More students as tuition fee feud continues
Five times more students will start courses at Austria’s universities when the semester starts next week than in 1970, statistics have shown.
Official data presented by Statistik Austria on Wednesday revealed that more than 265,000 people will study at the country’s universities and colleges in the upcoming semester. This is a strong increase compared to 1970 when around 53,000 students were registered. The number of foreign students shot up from 8,600 to 59,100 at the same time. Female students also managed to increase their share (1970: 24.9 per cent; 2011: 53.6 per cent).
These developments are expected to intensify the ongoing discussion over whether the government should reintroduce tuition fees. The fees came into effect following an agreement between the People’s Party (ÖVP) and the Freedom Party (FPÖ) in 2001. The parties formed a coalition between 2000 and 2005. Their decision to introduce such fees for the first time in the history of the country tempted tens of thousands of people to take to the streets. The fees were abandoned three years ago following an agreement of all parties represented in the federal parliament but the ÖVP.
Karlheinz Töchterle, Austria’s independent science minister in the ÖVP’s cabinet, recently suggested universities should have the final say on the issue. The former head of Innsbruck University claimed it would be best for Austria’s ailing higher education sector if institutions were allowed to charge students. The minister said his concept was socially balanced since it would ensure that no student must fork out more than 500 Euros on fees per semester. Töchterle explained he had no intention of pressing on with the matter if the ÖVP’s current government coalition partner, the Social Democrats (SPÖ), kept opposing the idea of a reintroduction. However, the minister said he was hoping for a change of mind among the Social Democrats – and for support among Austrians for his concept.
Töchterle argued the SPÖ would act “politically insensitive” if it kept calling tuition fees a social barrier while a growing number of residents of Austria backed his proposal to implement them again for the first time since 2008. Research agency Imas found that one in three Austrians (66 per cent) were in support. Especially elderly people want the government to set up these kinds of fees again. A majority of 54 per cent of Austrians of all age groups consider an amount of 300 Euros per semester as appropriate, according to the Imas poll. Only two per cent think authorities should charge students 700 Euros or more.
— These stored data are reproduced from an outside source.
(** A poll that is ready stores the result and drops the future; nobody holds the
    handle of a [block_on] task, so nobody is woken. *)
Lemma task_poll_ready id f f' v holder addr st e' w :
  cpoll cl (new_waker TaskQueue id) f (cclock cl (env w)).1 = Ok (e', f', Ready v) ->
  waker (heap_get (heap w) addr) = None ->
  exists h st', Task_poll_task (await_task f holder addr st) id w =
    Ok (set_env (cclock cl (cdrop cl f' e')).1 (set_heap h (set_holders (<[holder := v]> (holders w)) w)),
        mkTask (mkTaskFuture None addr) TaskQueue addr (Some st'), Ready tt).
Proof.
  intros Hp Hw. unfold Task_poll_task, read_clock. cbn [clock client_program].
  destruct (cclock cl (env w)) as [e0 t0] eqn:He0. cbn [fst] in Hp. unfold wrapped_poll. cbn [fbody future await_task].
  unfold fpoll, user_future. cbn [upoll client_program tsender await_task].
  rewrite (await_poll_run _ _ _ _ _ (set_env e0 w) Hp). cbn [mbind outcome_bind mret outcome_ret].
  unfold wrapped_finish. destruct (complete_shared_spec addr (mkAny unit_type unit_val)
    (heap (set_holders (<[holder := v]> (holders w)) (fdrop f' (set_env e' (set_env e0 w)))))) as (h & Hc & _).
  cbn -[complete_shared] in *. rewrite Hc, Hw. exists h. cbn.
  destruct (cclock cl (cdrop cl f' e')) as [e1 t1]. eexists. cbn. by destruct w.
Qed.

(** A pending poll changes the task and the environment. *)
Lemma poll_pending id f f' holder addr st e' w :
  view w !! id = Some (Some (await_task f holder addr st)) ->
  cpoll cl (new_waker TaskQueue id) f (cclock cl (env w)).1 = Ok (e', f', Pending) ->
  exists p st', poll_and_retire id w = Ok (on_rt (set_task_pool p) (set_env (cclock cl e').1 w), false) /\
    slab_view p = <[id := Some (await_task f' holder addr st')]> (view w).
Proof.
  intros Hv Hp. unfold poll_and_retire, poll_task. rewrite slab_get_view. fold (view w). rewrite Hv.
  fold (take_slot id w). destruct (task_poll_pending id f f' holder addr st e' (take_slot id w) Hp) as [st' ->].
  cbn [mbind outcome_bind]. assert (Ht : view (take_slot id w) = <[id := None]> (view w)) by (by apply take_slot_view).
  rewrite slab_get_view. cbn [rt set_env]. unfold view in Ht at 1. rewrite Ht, lookup_insert_eq. cbn.
  eexists _, st'. split; [reflexivity|]. rewrite slab_put_view; unfold view in Ht at 1; cbn in Ht; rewrite Ht.
  - apply insert_insert_eq.
  - rewrite lookup_insert_eq. eauto.
Qed.
Lemma coming_run T evs s s' : SubInv s -> sub_run evs s = Some s' -> all_served evs s = true ->
  T <= published (queue s) -> Coming T s -> Coming T s' /\ steps_left T s' <= steps_left T s - thread_steps evs.
Proof.
  revert s. induction evs as [|ev evs IH]; intros s HI Hs Ha HT HC; cbn [sub_run] in Hs.
  { injection Hs as <-. split; [done|]. cbn. lia. }
  cbn [all_served] in Ha. destruct (sub_step ev s) as [s1|] eqn:Hs1; [|done]. cbn [mbind option_bind] in Hs.
  apply andb_true_iff in Ha as [Hserved Ha]. assert (HI1 := sub_step_inv ev s s1 HI Hs1).
  destruct (sub_step_queue ev s s1 Hs1) as (_ & _ & Hp & _). assert (Ho := sq_order (queue s)).
  assert (Hone : Coming T s1 /\ steps_left T s1 <= steps_left T s - thread_steps [ev]).
  { destruct ev as [a|sp e]; cbn [sub_step] in Hs1.
    - destruct (coming_reactor T a s s1 Hs1 HT HC). split; [done|]. change (thread_steps _) with 0. lia.
    - destruct (coming_thread T sp e s s1 HI Hs1 Hserved ltac:(lia) HC). split; [done|]. change (thread_steps _) with 1. lia. }
  destruct Hone as [HC1 Hl]. destruct (IH s1 HI1 Hs Ha ltac:(lia) HC1) as [HC' Hl']. split; [done|].
  assert (Hsum : thread_steps (ev :: evs) = thread_steps [ev] + thread_steps evs).
  { unfold thread_steps. change (ev :: evs) with ([ev] ++ evs). by rewrite filter_app, length_app. }
  lia.
Qed.

(** The thread is not blocked while something is coming. *)
Lemma coming_enabled T s e : SubInv s -> Coming T s -> consumed (queue s) < T -> r_at s <> Flagged ->
  exists s', thread_step false e s = Some s'.
Proof.
  intros HI [_ HC] Ht Hr. unfold thread_step. destruct (t_at s) eqn:Hat; [destruct (flag s); by eexists| |by eexists].
  destruct (token s) eqn:Htok; [by eexists|exfalso]. assert (Hf := si_parked _ HI Hat Htok Hr).
  destruct HC as [?|[ [? _]|[? _] ] ]; [lia|congruence..].
Qed.

(** The actions of the reactor are what [poll_submit] does with a thread. *)
Lemma poll_submit_acts now s b x' : r_at s = Outside -> sq_poll (io_uring_params (sx s)) = None ->
  submit_thread (sx s) = Some b -> ring_sq_len (queue s) <> 0 -> poll_submit now (sx s) = Ok x' ->
  exists s', sub_run [OfReactor RSync; OfReactor RFlag; OfReactor (RUnpark now)] s = Some s' /\
    sx s' = x' /\ r_at s' = Outside /\ token s' = true /\ flag s' = true.
Proof.
  intros Hr Hp Hb Hl. unfold poll_submit. rewrite Hp, Hb. unfold queue in Hl. destruct (Nat.eqb_spec (ring_sq_len (ring (sx s))) 0); [done|].
  cbn [negb mbind outcome_bind mret outcome_ret]. intros [= <-]. cbn [sub_run sub_step reactor_act]. rewrite Hr, Hp. unfold queue.
  destruct (ring_sq_len (ring (sx s))); [done|]. cbn. eexists. split; [done|]. by cbn.
Qed.

(** While the kernel has not taken everything, a poll of the reactor signals again. *)
Lemma pending_signals s : SubInv s -> r_at s = Outside -> consumed (queue s) < pushed (queue s) ->
  exists s', reactor_act RSync s = Some s'.
Proof.
  intros HI Hr Hc. assert (Hl := sq_len_law (queue s)). cbn. rewrite Hr, (si_params _ HI).
  destruct (ring_sq_len (queue s)); [lia|by eexists].
Qed.

Lemma build_thread (o : UringOs) b cell cell' x : build o b cell = Ok (cell', x) -> bsq_poll b = None ->
  enabled_by_env (os_getenv o) = true -> submit_thread x = Some false /\ sq_poll (io_uring_params x) = None.
Proof.
  unfold build. intros Hb Hp He. rewrite Hp, He in Hb. inv_Ok. destruct (uring_init _ _) as [c [u|m] ]; [|done].
  by injection Hb as _ <-.
Qed.

(** The state after the flag was set. *)
Lemma flagged_coming s s1 T : SubInv s -> (r_at s = Synced -> published (queue s) = pushed (queue s)) ->
  reactor_act RFlag s = Some s1 -> T <= pushed (queue s) -> T <= consumed (queue s) + entries th ->
  SubInv s1 /\ Coming T s1 /\ T <= published (queue s1).
Proof.
  intros HI Hsync Hs HT HE. split; [by apply (sub_step_inv (OfReactor RFlag) s)|]. cbn in Hs. destruct (r_at s); [done| |done].
  injection Hs as <-. rewrite <- Hsync in HT by done. split; [|done]. split; [done|]. right. right. by cbn.
Qed.
End thread.

(** [SubmitThread::spawn]. *)
Definition SubmitThread_spawn (getenv : string -> option string) (sq_entries : nat) : SpawnedThread :=
  mkThread (submit_spin getenv) sq_entries.

(** [build] with the thread enabled; the thread is given the size the builder asks for. *)
Definition build_spawned {Sqe R} `{Ring Sqe R} (o : UringOs) (b : IoUringReactorBuilder) (cell : option (IoUringReactor R)) :
    outcome (option (IoUringReactor R) * (SpawnedThread * SubState)) :=
  '(cell, x) ← build o b cell;
  mret (cell, (SubmitThread_spawn (os_getenv o) (Z.to_nat (queue_size b)), sub_start x)).

(** * Properties *)

(** C15. The submission thread loses nothing.  Take a reactor built with the thread enabled,
    any run of the two, and the moment the reactor has set the flag in a poll.  One call
    of the thread takes at most as many entries as the builder asked for, so what this
    signal can bring to the kernel ends at [T]: all that had been pushed, or that many
    entries more than had been taken.  Whatever the two do after that, and whatever each
    sees of the tail: when every call of the thread is served and it has made three steps,
    the kernel has taken every entry up to [T]; until then, once the reactor has unparked
    it, the thread can always make a step, so it never sleeps through a signal.  On a ring of
    at most the size asked for, [T] is everything pushed.  On a larger one (the kernel
    rounds the size up), and when a call fails, the rest is made good: as long as the
    kernel has not taken everything, the next poll signals again. *)
Theorem submissions_reach_kernel {Sqe R E} `{SharedQueue Sqe R E} (o : UringOs) b cell cell' th start evs0 s0 s1 evs s :
  build_spawned o b cell = Ok (cell', (th, start)) -> bsq_poll b = None -> enabled_by_env (os_getenv o) = true ->
  sub_run th evs0 start = Some s0 -> reactor_act RFlag s0 = Some s1 -> sub_run th evs s1 = Some s ->
  let T := Nat.min (pushed (queue s0)) (consumed (queue s0) + Z.to_nat (queue_size b)) in
  (all_served th evs s1 = true ->
     (3 <= thread_steps evs -> T <= consumed (queue s)) /\
     (consumed (queue s) < T -> r_at s <> Flagged -> forall e, exists s', thread_step th false e s = Some s')) /\
  (sq_entries (queue s0) <= Z.to_nat (queue_size b) -> T = pushed (queue s0)) /\
  (r_at s = Outside -> consumed (queue s) < pushed (queue s) -> exists s', reactor_act RSync s = Some s').
Proof.
  intros Hb Hp He H0' H1 Hs T. unfold build_spawned in Hb. apply bind_Ok in Hb as ([c x] & Hb & Hth). injection Hth as _ <- <-.
  set (th := SubmitThread_spawn _ _) in *. destruct (build_thread o b cell c x Hb Hp He) as [Hx Hq].
  assert (HI0 : SubInv s0) by (eapply sub_run_inv; [by apply sub_start_inv|exact H0']).
  assert (Hsync : r_at s0 = Synced -> published (queue s0) = pushed (queue s0)) by (eapply synced_run; [|exact H0']; done).
  destruct (flagged_coming th s0 s1 T HI0 Hsync H1) as (HI1 & HC1 & Hle); [unfold T; cbn; lia..|].
  assert (HI : SubInv s) by by eapply sub_run_inv. split; [|split].
  - intros Ha. destruct (coming_run th _ evs s1 s HI1 Hs Ha Hle HC1) as [HC Hl]. split.
    + intros H3. apply steps_left_zero. assert (steps_left T s1 <= 3) by (unfold steps_left; repeat case_match; lia). lia.
    + intros Hlt Hr e. by eapply coming_enabled.
  - intros Hsize. assert (Hroom := sq_room (queue s0)). unfold T. lia.
  - by apply pending_signals.
Qed.
Definition bind_with_reactor (addr : SocketAddrV4) s : S * result UdpSocket IoError :=
  let (s, fd) := sys_socket AF_INET SOCK_DGRAM 0 s in
  if fd <? 0 then (s, RErr (OsError (sys_errno s)))
  else
    let (s, rc) := sys_setsockopt fd SOL_SOCKET SO_REUSEADDR 1 s in
    if negb (rc =? 0) then fail_closing fd s
    else
      let (s, rc) := sys_bind fd (sockaddr_in_from_v4 little addr) s in
      if negb (rc =? 0) then fail_closing fd s
      else
        match read_local_addr fd s with
        | (s, ROk local) => (s, ROk (mkUdp fd local))
        | (s, RErr e) => (sys_close fd s, RErr e)
        end.

(** [bind] evaluates [get_or_init] before the socket is opened. *)
Definition UdpSocket_bind {R} `{Ring Entry R} (o : UringOs) (addr : SocketAddrV4) (cell : option (IoUringReactor R)) s :
    outcome (option (IoUringReactor R) * S * result UdpSocket IoError) :=
  '(cell, _) ← get_or_init o cell;
  let (s, r) := bind_with_reactor addr s in
  mret (cell, s, r).

(** [OwnedFd]'s drop, with the last clone of the socket. *)
Definition UdpSocket_drop (u : UdpSocket) s : S := sys_close (ufd u) s.
End bind.

(** * Facts *)

(** ** Addresses *)

Lemma of_le_bytes_range bs : Forall byte_ok bs -> 0 <= of_le_bytes bs < 256 ^ Z.of_nat (length bs).
Proof.
  induction 1 as [|b bs Hb _ IH]; [done|]. cbn [of_le_bytes length].
  rewrite Nat2Z.inj_succ, Z.pow_succ_r by lia. unfold byte_ok in Hb. lia.
Qed.

Lemma of_le_bytes_le_bytes_small n z : 0 <= z < 256 ^ Z.of_nat n -> of_le_bytes (le_bytes n z) = z.
Proof. intros. rewrite of_le_bytes_le_bytes. by apply Z.mod_small. Qed.

Lemma swap_bytes_bytes n z : le_bytes n (swap_bytes n z) = rev (le_bytes n z).
Proof.
  unfold swap_bytes. rewrite <- (le_bytes_of_le_bytes (rev (le_bytes n z))) at 2.
  - by rewrite length_rev, le_bytes_length.
  - apply Forall_rev, le_bytes_ok.
Qed.

Lemma to_be_bytes little n z : mem_bytes little n (to_be little n z) = rev (le_bytes n z).
Proof. unfold mem_bytes, to_be. destruct little; [apply swap_bytes_bytes|done]. Qed.

Lemma from_be_to_be little n z : 0 <= z < 256 ^ Z.of_nat n -> from_be little n (to_be little n z) = z.
Proof.
  intros. unfold from_be, to_be. destruct little; [|done].
  unfold swap_bytes at 1. rewrite swap_bytes_bytes, rev_involutive. by apply of_le_bytes_le_bytes_small.
Qed.

Lemma from_be_bytes_range bs : Forall byte_ok bs ->
  0 <= from_be_bytes bs < 256 ^ Z.of_nat (length bs).
Proof.
  intros Hb. unfold from_be_bytes. rewrite <- (length_rev bs). by apply of_le_bytes_range, Forall_rev.
Qed.

Lemma rev_le_from_be_bytes n bs : Forall byte_ok bs -> length bs = n ->
  rev (le_bytes n (from_be_bytes bs)) = bs.
Proof.
  intros Hb <-. unfold from_be_bytes. rewrite <- (length_rev bs), le_bytes_of_le_bytes by by apply Forall_rev.
  apply rev_involutive.
Qed.
(* ===== verification/RingWait.v ===== *)
(** * RingWait: the runtime and the io_uring reactor together
    ([pluvio_runtime/src/executor/mod.rs], [pluvio_uring/src/reactor.rs], [file.rs])

    [block_on] of a file operation on a runtime whose only reactor is the ring's.  By
    default the reactor reports [Stopped] until [wait_complete_timeout] has passed since
    the last submission, so the runtime must be patient enough: the clock passes that
    timeout within [W] readings.  With [PLUVIO_URING_ALWAYS_POLL] it is polled at once.
    What is asked of the kernel is the record [Kernel]. *)

From S2P Require Import Prelude Spsc Future Slab Task Executor ExecutorFacts Await UringAlloc UringReactor UringIo.
Local Open Scope nat_scope.

Record RingEnv (R : Type) : Type := mkRingEnv { rreactor : IoUringReactor R; rreads : nat }.
Arguments mkRingEnv {R} _ _.
Arguments rreactor {R} _.
Arguments rreads {R} _.

Section ring.
Context {R : Type} `{Ring Entry R} (now : nat -> Z) (always_poll : bool).
Implicit Types (e : RingEnv R) (x : IoUringReactor R) (k : Waker) (f : SqeFuture).

Definition ring_clock e : RingEnv R * Z := (mkRingEnv (rreactor e) (S (rreads e)), now (rreads e)).

(** [impl Reactor for IoUringReactor]. *)
Definition uring_dyn : DynReactor (RingEnv R) := {|
  dyn_poll e :=
    let (e, t) := ring_clock e in
    '(x, ks) ← poll_submit_and_completions t (rreactor e);
    mret (mkRingEnv x (rreads e), ks);
  dyn_status e := let (e, t) := ring_clock e in (e, uring_status always_poll t (rreactor e))
|}.

(** A dropped operation leaves its entry with the reactor. *)
Definition ring_client : Client (result Z Z) SqeFuture (RingEnv R) := {|
  cpoll k f e := '(x, f, p) ← SqeFuture_poll k f (rreactor e); mret (mkRingEnv x (rreads e), f, p);
  cdrop _ e := e;
  cclock := ring_clock;
  creactor := uring_dyn
|}.

(** ** The kernel *)

(** What a poll of the reactor does to the ring: submission, then the completions. *)
Definition ring_turn (p : IoUringParams) (thread : bool) (r : R) : option (R * list (Z * Z)) :=
  r ← (if Nat.eqb (ring_sq_len r) 0 then Some r
       else match sq_poll p with
            | Some _ => if ring_need_wakeup r then ring_submit r else Some r
            | None => if thread then Some (ring_sync r) else ring_submit r
            end);
  Some (ring_completion r).

(** The number the one entry in flight returns, when [n] polls see it complete. *)
Fixpoint answer_within (p : IoUringParams) (thread : bool) (n : nat) (r : R) : option Z :=
  match n with
  | O => None
  | S n =>
      match ring_turn p thread r with
      | Some (_, (_, res) :: _) => Some res
      | Some (r, []) => answer_within p thread n r
      | None => None
      end
  end.

(** A ring with nothing in flight is polled without an error, takes the entry, and
    completes it within [N] polls, with a number that [Answer] allows. *)
Record Kernel (p : IoUringParams) (thread : bool) (sqe : Entry) (N : nat) (Answer : Z -> Prop) : Prop := {
  ke_quiet r : ring_inflight r = [] -> is_Some (ring_turn p thread r);
  ke_push r u : ring_inflight r = [] -> exists r' res, ring_push sqe u r = Some r' /\
    answer_within p thread N r' = Some res /\ Answer res
}.

Definition threaded x : bool := match submit_thread x with Some _ => true | None => false end.

Lemma poll_submit_turn t x r cqes :
  ring_turn (io_uring_params x) (threaded x) (ring x) = Some (r, cqes) ->
  exists x1, poll_submit t x = Ok x1 /\ ring_completion (ring x1) = (r, cqes) /\
    io_uring_params x1 = io_uring_params x /\ threaded x1 = threaded x /\
    (last_submit_time x1 = t \/ last_submit_time x1 = last_submit_time x).
Proof.
  unfold ring_turn, poll_submit, threaded. destruct (Nat.eqb _ 0); cbn [negb andb].
  { intros Hr. exists x. assert (Hc : ring_completion (ring x) = (r, cqes)) by (by injection Hr). rewrite Hc.
    destruct (sq_poll (io_uring_params x)); cbn; auto 10. }
  destruct (sq_poll (io_uring_params x)).
  - destruct (ring_need_wakeup _); [destruct (ring_submit _) as [r1|]; [|done]|]; cbn; intros [= Hc]; eexists;
      (split; [done|]); cbn; auto.
  - destruct (submit_thread x) eqn:Hst; [|destruct (ring_submit _) as [r1|]; [|done]]; cbn; intros [= Hc]; eexists;
      (split; [done|]); cbn; rewrite ?Hst; auto.
Qed.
Political leaders are also at odds over how to react to the strong influx of foreign students. Especially the number of young Germans coming to neighbouring Austria to study to evade restrictions and fees in their homeland is expected to rise sharply in the coming years. Herbert Lochs, who heads Innsbruck’s Medical University, recently caused a stir by charging students from abroad “without any limits”. Lochs agreed universities and other higher education institutions should get the green light to charge students autonomously. He said people coming from abroad to study in Austria should be asked to hand over amounts of up to 3,000 to 5,000 Euros per semester. Lochs claimed he had already checked the European Union’s (EU) legal framework considering his idea, claiming discrimination lawsuits were unlikely.
Töcherle’s model features several exceptions for students with small incomes. Nevertheless, a U-turn among SPÖ officials is not in sight. The Austrian Social Democrats appealed no one must be kept from studying in Austria by financial barriers, claiming members of lower social classes were too strongly disadvantaged in many regards already. A comeback of tuition fees would only worsen the sociological climate in the country, Austria’s strongest party warned. Töchterle said a reintroduction of fees would go hand in hand with an increase of university budgets. The science minister explained his plan was to subsidise the country’s state-funded universities with an additional 300 million Euros per year between 2013 and 2015. Töchterle said this concept was also depending on his department’s budget – an issue he is set to hold talks about with ÖVP Finance Minister Maria Fekter.